### HOW TO COMPLETE THIS TASK
Output the entries verbatim, including every line.

### Dataset entries
Lemma appendGroups_intact db gs lock : intact db -> intact (appendGroups db gs lock).1.
Proof.
  revert db. induction gs as [|[t g] gs IH]; intros db Hi; [done|]. cbn. unfold appendGroup.
  destruct (insertGroup_intact db t g Hi) as [Hi' Hle].
  destruct (lock t); cbn; [|done..]. destruct (insertGroup db t g) as [db' [u|er]]; cbn in *; [by apply IH|].
  by apply intact_rollback.
Qed.

(** ** Verifying an intact log *)

Lemma linked_verifies t rs rc : linked rs -> Forall (fun r => r.(TenantID) = t) rs ->
  (Verify (ChainFromRows t rs rc)).(Integrity) = ChainVerified.
Proof.
  intros Hl Ht. set (c := ChainFromRows t rs rc).
  pose proof (verifyLoop_spec c [] (rows c) false eq_refl) as Hv. cbn [length] in Hv. cbn zeta in Hv.
  change (verifyLoop _ _ (last []) _ _) with (Verify c) in Hv.
  assert (forall row, row ∈ rs -> mismatch row = false) as Hm.
  { intros row [i Hi]%list_elem_of_lookup_1. unfold mismatch. apply bool_decide_eq_false. intros H. by apply H, (Hl i row Hi). }
  assert (first_broken c 0 (rows c) = None) as E0.
  { apply first_broken_None. intros j row Hj. rewrite Forall_lookup in Ht. split_and!; [by eapply Ht| |by apply (Hl j row Hj)].
    intros Hmm. rewrite Hm in Hmm; [done|]. by eapply list_elem_of_lookup_2. }
  rewrite E0 in Hv. destruct Hv as [-> _].
  assert (existsb mismatch (rows c) = false) as ->; [|done].
  apply not_true_is_false. intros (row & Hin & Hmm)%existsb_exists. rewrite Hm in Hmm; [done|]. by apply list_elem_of_In.
Qed.

Lemma linked_window prev rs : linked (prev :: rs) \/ (exists pre, linked (pre ++ prev :: rs)) ->
  windowLoop prev rs = (mkResult ChainVerified 0 NoDetail, no_gap).
Proof.
  intros H. assert (exists pre, linked (pre ++ prev :: rs)) as [pre Hl] by (destruct H; [by exists []|done]). clear H.
  revert pre prev Hl. induction rs as [|cur rs IH]; intros pre prev Hl; [done|]. cbn.
  destruct (Hl (length (pre ++ [prev])) cur) as [_ Hp].
  { change (prev :: cur :: rs) with ([prev] ++ cur :: rs). by rewrite app_assoc, list_lookup_middle. }
  change (prev :: cur :: rs) with ([prev] ++ cur :: rs) in Hp. rewrite app_assoc, prev_link_end, last_snoc in Hp.
  injection Hp as Hp. rewrite bool_decide_eq_false_2 by (intros H; by apply H).
  apply (IH (pre ++ [prev])). by rewrite <- app_assoc.
Qed.

Lemma sorted_lookup l i j a b : StronglySorted seq_lt l -> l !! i = Some a -> l !! j = Some b -> i < j -> seq_lt a b.
Proof.
  intros Hs. revert i j. induction Hs as [|x l Hl IH Hx]; intros [|i] [|j] Hi Hj Hij; try done; try lia.
  - injection Hi as ->. rewrite Forall_lookup in Hx. by eapply Hx.
  - eapply IH; [exact Hi|exact Hj|lia].
Qed.
(** X4: [compute_mandelbrot_region] raises [ValueError] exactly when
    [width] or [height] is negative (the exception of [np.linspace]);
    otherwise it returns an array of shape [(height, width)]. *)
Theorem compute_mandelbrot_region_result name (xmin xmax ymin ymax : float)
    (width height max_iter : Z) :
  (compute_mandelbrot_region
     (name, xmin, xmax, ymin, ymax, width, height, max_iter) = Raise ValueError
   ↔ width < 0 ∨ height < 0)
  ∧ (0 ≤ width → 0 ≤ height →
     ∃ counts,
       compute_mandelbrot_region
         (name, xmin, xmax, ymin, ymax, width, height, max_iter) = Ok counts
       ∧ has_shape counts (Z.to_nat height) (Z.to_nat width)).
Proof.
  assert (Hok : 0 ≤ width → 0 ≤ height →
     ∃ counts,
       compute_mandelbrot_region
         (name, xmin, xmax, ymin, ymax, width, height, max_iter) = Ok counts
       ∧ has_shape counts (Z.to_nat height) (Z.to_nat width)).
  { intros Hw Hh.
    destruct (region_samples_shape name xmin xmax ymin ymax width height
                max_iter Hw Hh) as (g & Hg & Hshape).
    rewrite compute_mandelbrot_region_samples, Hg. eexists. split; [done|].
    by apply has_shape_fmap. }
  split; [|done]. split.
  - intros Hraise.
    destruct (decide (width < 0)) as [?|Hw]; [by left|].
    destruct (decide (height < 0)) as [?|Hh]; [by right|].
    destruct Hok as (counts & Hcounts & _); [lia..|]. congruence.
  - apply compute_mandelbrot_region_negative.
Qed.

### OUTPUT OF THE EXERCISE
Lemma appendGroups_intact db gs lock : intact db -> intact (appendGroups db gs lock).1.
Proof.
  revert db. induction gs as [|[t g] gs IH]; intros db Hi; [done|]. cbn. unfold appendGroup.
  destruct (insertGroup_intact db t g Hi) as [Hi' Hle].
  destruct (lock t); cbn; [|done..]. destruct (insertGroup db t g) as [db' [u|er]]; cbn in *; [by apply IH|].
  by apply intact_rollback.
Qed.

(** ** Verifying an intact log *)

Lemma linked_verifies t rs rc : linked rs -> Forall (fun r => r.(TenantID) = t) rs ->
  (Verify (ChainFromRows t rs rc)).(Integrity) = ChainVerified.
Proof.
  intros Hl Ht. set (c := ChainFromRows t rs rc).
  pose proof (verifyLoop_spec c [] (rows c) false eq_refl) as Hv. cbn [length] in Hv. cbn zeta in Hv.
  change (verifyLoop _ _ (last []) _ _) with (Verify c) in Hv.
  assert (forall row, row ∈ rs -> mismatch row = false) as Hm.
  { intros row [i Hi]%list_elem_of_lookup_1. unfold mismatch. apply bool_decide_eq_false. intros H. by apply H, (Hl i row Hi). }
  assert (first_broken c 0 (rows c) = None) as E0.
  { apply first_broken_None. intros j row Hj. rewrite Forall_lookup in Ht. split_and!; [by eapply Ht| |by apply (Hl j row Hj)].
    intros Hmm. rewrite Hm in Hmm; [done|]. by eapply list_elem_of_lookup_2. }
  rewrite E0 in Hv. destruct Hv as [-> _].
  assert (existsb mismatch (rows c) = false) as ->; [|done].
  apply not_true_is_false. intros (row & Hin & Hmm)%existsb_exists. rewrite Hm in Hmm; [done|]. by apply list_elem_of_In.
Qed.

Lemma linked_window prev rs : linked (prev :: rs) \/ (exists pre, linked (pre ++ prev :: rs)) ->
  windowLoop prev rs = (mkResult ChainVerified 0 NoDetail, no_gap).
Proof.
  intros H. assert (exists pre, linked (pre ++ prev :: rs)) as [pre Hl] by (destruct H; [by exists []|done]). clear H.
  revert pre prev Hl. induction rs as [|cur rs IH]; intros pre prev Hl; [done|]. cbn.
  destruct (Hl (length (pre ++ [prev])) cur) as [_ Hp].
  { change (prev :: cur :: rs) with ([prev] ++ cur :: rs). by rewrite app_assoc, list_lookup_middle. }
  change (prev :: cur :: rs) with ([prev] ++ cur :: rs) in Hp. rewrite app_assoc, prev_link_end, last_snoc in Hp.
  injection Hp as Hp. rewrite bool_decide_eq_false_2 by (intros H; by apply H).
  apply (IH (pre ++ [prev])). by rewrite <- app_assoc.
Qed.

Lemma sorted_lookup l i j a b : StronglySorted seq_lt l -> l !! i = Some a -> l !! j = Some b -> i < j -> seq_lt a b.
Proof.
  intros Hs. revert i j. induction Hs as [|x l Hl IH Hx]; intros [|i] [|j] Hi Hj Hij; try done; try lia.
  - injection Hi as ->. rewrite Forall_lookup in Hx. by eapply Hx.
  - eapply IH; [exact Hi|exact Hj|lia].
Qed.
(** X4: [compute_mandelbrot_region] raises [ValueError] exactly when
    [width] or [height] is negative (the exception of [np.linspace]);
    otherwise it returns an array of shape [(height, width)]. *)
Theorem compute_mandelbrot_region_result name (xmin xmax ymin ymax : float)
    (width height max_iter : Z) :
  (compute_mandelbrot_region
     (name, xmin, xmax, ymin, ymax, width, height, max_iter) = Raise ValueError
   ↔ width < 0 ∨ height < 0)
  ∧ (0 ≤ width → 0 ≤ height →
     ∃ counts,
       compute_mandelbrot_region
         (name, xmin, xmax, ymin, ymax, width, height, max_iter) = Ok counts
       ∧ has_shape counts (Z.to_nat height) (Z.to_nat width)).
Proof.
  assert (Hok : 0 ≤ width → 0 ≤ height →
     ∃ counts,
       compute_mandelbrot_region
         (name, xmin, xmax, ymin, ymax, width, height, max_iter) = Ok counts
       ∧ has_shape counts (Z.to_nat height) (Z.to_nat width)).
  { intros Hw Hh.
    destruct (region_samples_shape name xmin xmax ymin ymax width height
                max_iter Hw Hh) as (g & Hg & Hshape).
    rewrite compute_mandelbrot_region_samples, Hg. eexists. split; [done|].
    by apply has_shape_fmap. }
  split; [|done]. split.
  - intros Hraise.
    destruct (decide (width < 0)) as [?|Hw]; [by left|].
    destruct (decide (height < 0)) as [?|Hh]; [by right|].
    destruct Hok as (counts & Hcounts & _); [lia..|]. congruence.
  - apply compute_mandelbrot_region_negative.
Qed.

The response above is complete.